# Records to use
/---
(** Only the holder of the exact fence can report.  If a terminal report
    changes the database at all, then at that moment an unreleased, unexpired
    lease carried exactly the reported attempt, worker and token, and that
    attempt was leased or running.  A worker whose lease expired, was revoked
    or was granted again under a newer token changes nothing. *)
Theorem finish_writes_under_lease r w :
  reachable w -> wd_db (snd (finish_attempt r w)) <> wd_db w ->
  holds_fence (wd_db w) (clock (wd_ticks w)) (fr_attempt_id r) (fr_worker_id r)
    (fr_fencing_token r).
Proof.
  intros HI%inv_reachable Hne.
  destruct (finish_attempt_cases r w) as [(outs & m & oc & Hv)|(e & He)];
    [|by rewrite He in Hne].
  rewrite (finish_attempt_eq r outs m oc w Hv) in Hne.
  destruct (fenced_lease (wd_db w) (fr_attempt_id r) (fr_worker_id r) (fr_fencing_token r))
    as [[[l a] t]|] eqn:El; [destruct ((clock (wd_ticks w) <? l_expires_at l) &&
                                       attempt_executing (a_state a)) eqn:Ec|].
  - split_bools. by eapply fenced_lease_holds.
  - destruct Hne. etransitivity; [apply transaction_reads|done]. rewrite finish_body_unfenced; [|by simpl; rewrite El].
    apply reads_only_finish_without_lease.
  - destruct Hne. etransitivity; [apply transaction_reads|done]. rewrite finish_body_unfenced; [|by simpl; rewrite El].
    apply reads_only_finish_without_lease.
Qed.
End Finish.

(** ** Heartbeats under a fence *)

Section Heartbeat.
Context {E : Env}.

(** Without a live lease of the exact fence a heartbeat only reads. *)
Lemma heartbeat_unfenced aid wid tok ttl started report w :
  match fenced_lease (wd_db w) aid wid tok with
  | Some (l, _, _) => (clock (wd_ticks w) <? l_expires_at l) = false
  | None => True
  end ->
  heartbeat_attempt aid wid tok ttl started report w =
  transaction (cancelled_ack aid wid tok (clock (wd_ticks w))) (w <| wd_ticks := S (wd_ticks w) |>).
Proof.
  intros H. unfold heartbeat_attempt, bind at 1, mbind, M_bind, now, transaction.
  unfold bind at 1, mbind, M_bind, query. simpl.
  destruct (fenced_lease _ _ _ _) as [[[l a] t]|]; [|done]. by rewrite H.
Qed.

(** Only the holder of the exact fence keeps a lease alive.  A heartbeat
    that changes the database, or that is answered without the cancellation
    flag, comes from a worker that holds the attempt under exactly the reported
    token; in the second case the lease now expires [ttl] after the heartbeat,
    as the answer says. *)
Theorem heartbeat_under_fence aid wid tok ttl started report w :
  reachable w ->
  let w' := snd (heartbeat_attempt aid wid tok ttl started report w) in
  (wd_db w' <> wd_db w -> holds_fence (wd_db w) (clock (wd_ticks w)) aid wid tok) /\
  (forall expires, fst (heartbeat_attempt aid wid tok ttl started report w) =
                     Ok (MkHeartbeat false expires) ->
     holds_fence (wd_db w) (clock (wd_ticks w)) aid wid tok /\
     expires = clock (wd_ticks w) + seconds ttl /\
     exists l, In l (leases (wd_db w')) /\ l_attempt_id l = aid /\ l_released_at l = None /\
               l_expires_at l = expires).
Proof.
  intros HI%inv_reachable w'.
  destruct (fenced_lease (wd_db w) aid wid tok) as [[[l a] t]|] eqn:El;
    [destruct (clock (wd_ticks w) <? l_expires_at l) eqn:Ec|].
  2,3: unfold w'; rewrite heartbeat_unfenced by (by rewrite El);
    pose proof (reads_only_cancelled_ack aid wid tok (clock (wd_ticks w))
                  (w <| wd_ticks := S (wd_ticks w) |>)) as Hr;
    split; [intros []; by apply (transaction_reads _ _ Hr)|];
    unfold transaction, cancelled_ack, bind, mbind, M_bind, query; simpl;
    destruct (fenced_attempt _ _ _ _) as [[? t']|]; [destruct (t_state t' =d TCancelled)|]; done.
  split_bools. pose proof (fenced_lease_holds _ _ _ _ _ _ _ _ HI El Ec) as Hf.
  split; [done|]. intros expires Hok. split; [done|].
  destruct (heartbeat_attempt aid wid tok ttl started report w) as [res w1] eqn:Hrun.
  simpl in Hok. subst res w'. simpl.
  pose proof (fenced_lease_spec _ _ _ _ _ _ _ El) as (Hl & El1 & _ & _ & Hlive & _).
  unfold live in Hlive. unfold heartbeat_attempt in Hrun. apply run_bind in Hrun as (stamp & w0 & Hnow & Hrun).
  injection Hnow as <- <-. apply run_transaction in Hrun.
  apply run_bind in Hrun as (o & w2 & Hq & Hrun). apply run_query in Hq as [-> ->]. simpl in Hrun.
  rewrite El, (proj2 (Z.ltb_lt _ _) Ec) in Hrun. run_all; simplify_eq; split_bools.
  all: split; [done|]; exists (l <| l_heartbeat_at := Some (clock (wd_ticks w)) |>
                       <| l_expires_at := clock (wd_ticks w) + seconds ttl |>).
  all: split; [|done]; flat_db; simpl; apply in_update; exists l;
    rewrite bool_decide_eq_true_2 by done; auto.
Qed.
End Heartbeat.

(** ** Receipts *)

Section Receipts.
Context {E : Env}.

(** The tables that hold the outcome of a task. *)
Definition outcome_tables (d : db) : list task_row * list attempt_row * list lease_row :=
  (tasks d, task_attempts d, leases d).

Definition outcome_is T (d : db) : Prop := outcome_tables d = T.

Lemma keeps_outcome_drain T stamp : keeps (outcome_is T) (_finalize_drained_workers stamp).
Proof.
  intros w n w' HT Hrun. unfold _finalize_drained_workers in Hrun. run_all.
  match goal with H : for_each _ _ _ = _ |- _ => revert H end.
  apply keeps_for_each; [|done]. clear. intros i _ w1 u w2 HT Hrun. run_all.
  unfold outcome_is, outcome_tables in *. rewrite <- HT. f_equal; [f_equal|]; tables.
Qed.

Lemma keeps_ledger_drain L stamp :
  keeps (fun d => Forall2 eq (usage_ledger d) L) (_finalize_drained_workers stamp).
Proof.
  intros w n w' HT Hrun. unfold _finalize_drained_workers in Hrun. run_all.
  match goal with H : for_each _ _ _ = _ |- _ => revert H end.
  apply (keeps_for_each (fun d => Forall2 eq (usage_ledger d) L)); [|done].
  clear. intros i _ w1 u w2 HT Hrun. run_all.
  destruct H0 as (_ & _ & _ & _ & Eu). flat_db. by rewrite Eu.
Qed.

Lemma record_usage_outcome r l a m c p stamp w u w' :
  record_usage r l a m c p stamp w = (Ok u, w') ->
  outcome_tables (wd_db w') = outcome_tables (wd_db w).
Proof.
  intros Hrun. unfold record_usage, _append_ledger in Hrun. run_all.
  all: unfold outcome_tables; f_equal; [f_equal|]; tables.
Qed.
\---
/---
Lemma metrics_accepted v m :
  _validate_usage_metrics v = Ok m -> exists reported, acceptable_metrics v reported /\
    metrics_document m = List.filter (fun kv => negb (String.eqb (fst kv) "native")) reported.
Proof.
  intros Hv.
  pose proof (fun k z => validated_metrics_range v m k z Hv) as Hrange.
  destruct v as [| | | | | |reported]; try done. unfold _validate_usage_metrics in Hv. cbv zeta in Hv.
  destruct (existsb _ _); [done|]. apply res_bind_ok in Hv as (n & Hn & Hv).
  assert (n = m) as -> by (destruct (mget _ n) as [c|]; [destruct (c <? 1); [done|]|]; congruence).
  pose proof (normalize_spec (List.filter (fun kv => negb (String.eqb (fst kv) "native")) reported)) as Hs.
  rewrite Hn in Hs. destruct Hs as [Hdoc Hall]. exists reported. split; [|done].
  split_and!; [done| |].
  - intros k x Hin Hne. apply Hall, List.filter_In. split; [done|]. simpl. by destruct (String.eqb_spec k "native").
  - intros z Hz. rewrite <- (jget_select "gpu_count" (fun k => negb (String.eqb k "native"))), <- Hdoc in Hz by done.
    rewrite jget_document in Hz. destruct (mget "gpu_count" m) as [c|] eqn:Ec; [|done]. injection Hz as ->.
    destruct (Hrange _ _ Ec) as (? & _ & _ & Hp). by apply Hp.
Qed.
\---
# Task details
Reproduce each line of the material in which the string "Hall" occurs.

# Response to the task
  rewrite Hn in Hs. destruct Hs as [Hdoc Hall]. exists reported. split; [|done].
  - intros k x Hin Hne. apply Hall, List.filter_In. split; [done|]. simpl. by destruct (String.eqb_spec k "native").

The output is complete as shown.